What lines below include the word "persistOperationStatus"? Copy each one.

* Records shown:
* * *
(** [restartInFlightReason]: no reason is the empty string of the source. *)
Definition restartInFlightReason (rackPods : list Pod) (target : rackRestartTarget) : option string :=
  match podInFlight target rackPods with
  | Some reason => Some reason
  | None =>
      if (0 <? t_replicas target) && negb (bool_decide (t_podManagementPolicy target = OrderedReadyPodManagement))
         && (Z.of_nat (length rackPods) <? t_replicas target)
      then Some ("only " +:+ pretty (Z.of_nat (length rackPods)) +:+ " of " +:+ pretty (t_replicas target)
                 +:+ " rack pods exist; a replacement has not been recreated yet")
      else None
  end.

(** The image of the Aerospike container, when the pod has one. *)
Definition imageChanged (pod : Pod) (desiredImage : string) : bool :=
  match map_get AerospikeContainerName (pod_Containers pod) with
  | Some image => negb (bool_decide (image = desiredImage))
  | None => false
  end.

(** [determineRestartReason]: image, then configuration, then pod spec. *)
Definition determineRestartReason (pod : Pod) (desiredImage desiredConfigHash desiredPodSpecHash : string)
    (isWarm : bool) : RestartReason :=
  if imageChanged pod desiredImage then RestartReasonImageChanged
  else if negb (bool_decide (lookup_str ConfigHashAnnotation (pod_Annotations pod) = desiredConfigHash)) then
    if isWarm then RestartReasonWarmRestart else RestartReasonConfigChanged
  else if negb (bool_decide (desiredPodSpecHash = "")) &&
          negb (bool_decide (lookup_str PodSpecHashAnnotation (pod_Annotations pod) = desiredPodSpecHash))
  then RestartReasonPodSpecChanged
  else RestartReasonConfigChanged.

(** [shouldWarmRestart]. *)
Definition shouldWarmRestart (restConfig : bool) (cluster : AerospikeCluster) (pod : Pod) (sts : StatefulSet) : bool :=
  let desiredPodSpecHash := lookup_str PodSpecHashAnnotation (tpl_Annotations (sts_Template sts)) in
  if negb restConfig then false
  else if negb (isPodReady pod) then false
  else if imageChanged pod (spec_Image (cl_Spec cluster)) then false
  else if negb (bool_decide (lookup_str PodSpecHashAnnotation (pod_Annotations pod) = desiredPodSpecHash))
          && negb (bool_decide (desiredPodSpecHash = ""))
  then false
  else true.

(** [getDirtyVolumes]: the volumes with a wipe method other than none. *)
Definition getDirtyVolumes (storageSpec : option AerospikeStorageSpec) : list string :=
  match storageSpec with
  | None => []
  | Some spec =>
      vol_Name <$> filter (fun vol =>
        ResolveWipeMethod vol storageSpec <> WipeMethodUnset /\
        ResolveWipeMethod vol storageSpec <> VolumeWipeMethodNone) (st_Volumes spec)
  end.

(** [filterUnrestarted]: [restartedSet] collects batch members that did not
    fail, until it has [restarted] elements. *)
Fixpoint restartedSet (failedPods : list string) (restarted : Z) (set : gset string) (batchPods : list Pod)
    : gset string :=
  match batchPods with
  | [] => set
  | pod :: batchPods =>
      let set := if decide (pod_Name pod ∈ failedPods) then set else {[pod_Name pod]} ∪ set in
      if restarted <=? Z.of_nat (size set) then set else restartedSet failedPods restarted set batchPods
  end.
* * *
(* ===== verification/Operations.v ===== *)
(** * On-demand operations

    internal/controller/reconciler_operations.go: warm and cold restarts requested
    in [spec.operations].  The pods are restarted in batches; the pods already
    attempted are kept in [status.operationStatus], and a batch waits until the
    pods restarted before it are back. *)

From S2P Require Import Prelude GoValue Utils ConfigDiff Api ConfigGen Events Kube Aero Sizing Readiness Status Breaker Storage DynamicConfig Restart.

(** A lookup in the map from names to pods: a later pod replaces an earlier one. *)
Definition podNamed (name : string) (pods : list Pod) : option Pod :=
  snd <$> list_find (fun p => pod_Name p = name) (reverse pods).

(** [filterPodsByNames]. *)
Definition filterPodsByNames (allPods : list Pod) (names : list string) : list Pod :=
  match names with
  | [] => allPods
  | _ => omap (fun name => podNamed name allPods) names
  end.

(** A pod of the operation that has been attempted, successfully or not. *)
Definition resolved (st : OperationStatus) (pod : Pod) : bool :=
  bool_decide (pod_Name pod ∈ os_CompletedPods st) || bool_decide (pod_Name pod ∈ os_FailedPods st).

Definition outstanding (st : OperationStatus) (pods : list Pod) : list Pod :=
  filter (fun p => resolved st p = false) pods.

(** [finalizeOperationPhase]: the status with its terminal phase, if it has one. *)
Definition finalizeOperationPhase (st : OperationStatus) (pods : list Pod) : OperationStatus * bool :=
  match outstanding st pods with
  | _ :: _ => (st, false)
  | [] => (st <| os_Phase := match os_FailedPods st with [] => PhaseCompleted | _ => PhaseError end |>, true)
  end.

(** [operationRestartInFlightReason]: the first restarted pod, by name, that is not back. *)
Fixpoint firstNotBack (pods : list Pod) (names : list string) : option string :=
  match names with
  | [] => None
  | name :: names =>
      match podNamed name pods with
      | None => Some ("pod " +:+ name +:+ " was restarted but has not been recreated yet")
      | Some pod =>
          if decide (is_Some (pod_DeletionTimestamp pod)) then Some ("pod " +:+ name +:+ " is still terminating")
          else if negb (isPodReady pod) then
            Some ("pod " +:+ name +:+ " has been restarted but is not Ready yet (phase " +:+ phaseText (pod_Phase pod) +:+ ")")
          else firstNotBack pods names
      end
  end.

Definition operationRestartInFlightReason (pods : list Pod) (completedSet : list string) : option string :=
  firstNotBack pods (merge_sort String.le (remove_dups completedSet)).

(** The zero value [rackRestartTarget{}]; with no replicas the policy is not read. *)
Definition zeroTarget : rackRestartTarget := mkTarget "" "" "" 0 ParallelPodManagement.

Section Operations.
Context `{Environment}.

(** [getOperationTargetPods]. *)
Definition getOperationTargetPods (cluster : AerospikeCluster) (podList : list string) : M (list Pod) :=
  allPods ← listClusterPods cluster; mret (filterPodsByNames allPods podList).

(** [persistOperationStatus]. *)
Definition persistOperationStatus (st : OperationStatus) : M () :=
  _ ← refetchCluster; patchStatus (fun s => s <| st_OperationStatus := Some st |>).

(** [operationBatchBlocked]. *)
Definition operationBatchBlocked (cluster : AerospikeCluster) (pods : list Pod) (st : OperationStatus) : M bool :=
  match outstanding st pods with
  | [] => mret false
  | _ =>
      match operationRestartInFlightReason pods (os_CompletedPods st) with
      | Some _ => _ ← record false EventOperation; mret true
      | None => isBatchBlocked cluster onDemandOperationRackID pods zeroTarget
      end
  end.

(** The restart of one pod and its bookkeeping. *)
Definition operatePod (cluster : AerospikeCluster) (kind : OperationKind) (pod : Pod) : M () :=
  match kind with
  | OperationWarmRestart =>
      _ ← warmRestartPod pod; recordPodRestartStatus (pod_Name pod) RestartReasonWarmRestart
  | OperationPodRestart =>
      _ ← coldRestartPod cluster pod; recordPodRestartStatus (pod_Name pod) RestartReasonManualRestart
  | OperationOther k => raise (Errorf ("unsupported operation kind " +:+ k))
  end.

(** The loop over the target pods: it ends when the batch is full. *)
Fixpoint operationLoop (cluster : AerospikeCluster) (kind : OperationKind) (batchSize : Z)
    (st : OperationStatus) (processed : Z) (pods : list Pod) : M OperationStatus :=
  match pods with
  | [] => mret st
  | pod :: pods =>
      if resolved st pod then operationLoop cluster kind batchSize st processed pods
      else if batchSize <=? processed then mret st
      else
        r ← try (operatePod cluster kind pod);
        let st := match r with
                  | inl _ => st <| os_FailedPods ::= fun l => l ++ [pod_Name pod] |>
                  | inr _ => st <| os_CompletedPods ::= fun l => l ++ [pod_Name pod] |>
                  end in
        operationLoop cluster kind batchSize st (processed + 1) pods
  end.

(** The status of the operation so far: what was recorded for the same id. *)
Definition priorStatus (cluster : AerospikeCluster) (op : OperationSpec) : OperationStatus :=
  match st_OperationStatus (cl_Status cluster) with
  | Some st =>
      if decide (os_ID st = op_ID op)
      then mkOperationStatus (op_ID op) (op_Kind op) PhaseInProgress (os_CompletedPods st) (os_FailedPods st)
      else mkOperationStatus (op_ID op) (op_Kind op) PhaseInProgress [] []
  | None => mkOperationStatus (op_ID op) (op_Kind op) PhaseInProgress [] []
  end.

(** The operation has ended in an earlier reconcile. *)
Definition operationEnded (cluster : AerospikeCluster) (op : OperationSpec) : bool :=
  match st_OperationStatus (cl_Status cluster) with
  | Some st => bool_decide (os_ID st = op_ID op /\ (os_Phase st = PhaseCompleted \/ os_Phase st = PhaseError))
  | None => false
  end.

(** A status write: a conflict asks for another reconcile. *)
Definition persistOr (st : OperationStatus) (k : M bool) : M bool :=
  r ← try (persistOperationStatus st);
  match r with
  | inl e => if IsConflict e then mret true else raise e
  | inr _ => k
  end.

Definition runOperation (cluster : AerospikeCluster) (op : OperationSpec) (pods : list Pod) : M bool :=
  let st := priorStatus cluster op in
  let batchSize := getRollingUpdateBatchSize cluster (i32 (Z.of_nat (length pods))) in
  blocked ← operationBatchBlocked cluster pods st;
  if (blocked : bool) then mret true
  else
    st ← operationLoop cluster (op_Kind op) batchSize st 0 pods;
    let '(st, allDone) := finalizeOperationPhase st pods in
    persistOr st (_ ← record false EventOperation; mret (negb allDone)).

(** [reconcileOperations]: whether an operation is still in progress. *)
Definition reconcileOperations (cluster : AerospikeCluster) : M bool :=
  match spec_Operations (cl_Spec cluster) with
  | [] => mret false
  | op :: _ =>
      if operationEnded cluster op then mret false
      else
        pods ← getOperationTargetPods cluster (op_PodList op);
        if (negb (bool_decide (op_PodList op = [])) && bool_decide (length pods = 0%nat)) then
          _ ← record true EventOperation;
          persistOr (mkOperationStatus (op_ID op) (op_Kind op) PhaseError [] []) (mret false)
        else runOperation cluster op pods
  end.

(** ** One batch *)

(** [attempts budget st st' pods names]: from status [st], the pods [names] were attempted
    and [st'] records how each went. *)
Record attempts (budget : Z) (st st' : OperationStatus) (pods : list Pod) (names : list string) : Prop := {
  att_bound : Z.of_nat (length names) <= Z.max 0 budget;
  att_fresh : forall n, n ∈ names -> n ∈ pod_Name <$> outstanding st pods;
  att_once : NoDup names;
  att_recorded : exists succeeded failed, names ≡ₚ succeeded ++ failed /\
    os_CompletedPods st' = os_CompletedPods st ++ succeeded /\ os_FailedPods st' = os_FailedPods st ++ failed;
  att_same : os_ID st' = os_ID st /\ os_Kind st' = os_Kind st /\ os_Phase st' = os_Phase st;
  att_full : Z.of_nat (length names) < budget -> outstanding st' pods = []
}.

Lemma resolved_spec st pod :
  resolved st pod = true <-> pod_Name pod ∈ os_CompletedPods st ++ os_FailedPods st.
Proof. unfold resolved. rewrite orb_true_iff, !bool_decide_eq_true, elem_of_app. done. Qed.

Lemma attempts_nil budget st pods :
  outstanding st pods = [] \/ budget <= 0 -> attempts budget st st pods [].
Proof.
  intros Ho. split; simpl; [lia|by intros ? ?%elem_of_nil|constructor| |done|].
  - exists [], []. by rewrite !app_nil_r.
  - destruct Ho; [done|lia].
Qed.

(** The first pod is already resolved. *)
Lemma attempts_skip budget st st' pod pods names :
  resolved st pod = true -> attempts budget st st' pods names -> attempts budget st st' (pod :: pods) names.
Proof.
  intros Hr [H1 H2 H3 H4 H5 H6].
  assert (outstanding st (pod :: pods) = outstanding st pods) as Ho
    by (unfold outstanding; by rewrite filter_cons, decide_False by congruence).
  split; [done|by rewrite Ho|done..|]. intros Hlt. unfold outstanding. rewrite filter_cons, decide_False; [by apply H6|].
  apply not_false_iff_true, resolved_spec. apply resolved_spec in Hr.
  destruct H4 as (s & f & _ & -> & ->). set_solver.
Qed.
* * *
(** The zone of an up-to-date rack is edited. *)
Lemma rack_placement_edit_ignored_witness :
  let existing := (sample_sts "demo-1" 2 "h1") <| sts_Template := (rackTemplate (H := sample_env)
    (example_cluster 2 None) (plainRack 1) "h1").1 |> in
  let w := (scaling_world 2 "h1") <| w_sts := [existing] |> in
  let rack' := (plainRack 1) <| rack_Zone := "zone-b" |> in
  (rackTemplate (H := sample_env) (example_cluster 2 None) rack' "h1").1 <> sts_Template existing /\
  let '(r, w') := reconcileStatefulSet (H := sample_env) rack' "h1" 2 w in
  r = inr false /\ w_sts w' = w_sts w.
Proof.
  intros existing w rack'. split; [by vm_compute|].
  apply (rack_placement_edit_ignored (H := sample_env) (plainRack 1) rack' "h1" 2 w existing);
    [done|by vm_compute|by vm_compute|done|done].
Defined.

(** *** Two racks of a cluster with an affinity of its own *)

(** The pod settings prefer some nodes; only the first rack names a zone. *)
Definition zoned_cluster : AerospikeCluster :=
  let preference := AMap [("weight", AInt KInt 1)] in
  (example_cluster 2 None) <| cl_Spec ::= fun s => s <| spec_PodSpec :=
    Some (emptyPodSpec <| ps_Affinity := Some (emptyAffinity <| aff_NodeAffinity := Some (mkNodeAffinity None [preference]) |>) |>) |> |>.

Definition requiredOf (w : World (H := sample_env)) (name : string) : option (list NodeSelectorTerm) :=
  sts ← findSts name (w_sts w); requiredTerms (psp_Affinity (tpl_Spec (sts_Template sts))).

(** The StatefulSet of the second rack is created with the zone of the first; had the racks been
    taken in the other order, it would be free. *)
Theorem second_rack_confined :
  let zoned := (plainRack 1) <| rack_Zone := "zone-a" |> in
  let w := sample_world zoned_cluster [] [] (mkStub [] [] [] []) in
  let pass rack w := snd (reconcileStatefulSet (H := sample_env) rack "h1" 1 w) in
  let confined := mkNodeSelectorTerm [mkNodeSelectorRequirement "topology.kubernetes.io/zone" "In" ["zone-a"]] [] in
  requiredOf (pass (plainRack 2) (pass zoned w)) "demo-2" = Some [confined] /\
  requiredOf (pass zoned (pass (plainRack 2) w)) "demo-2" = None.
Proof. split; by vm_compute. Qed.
* * *
* Result:
(** [persistOperationStatus]. *)
Definition persistOperationStatus (st : OperationStatus) : M () :=
  r ← try (persistOperationStatus st);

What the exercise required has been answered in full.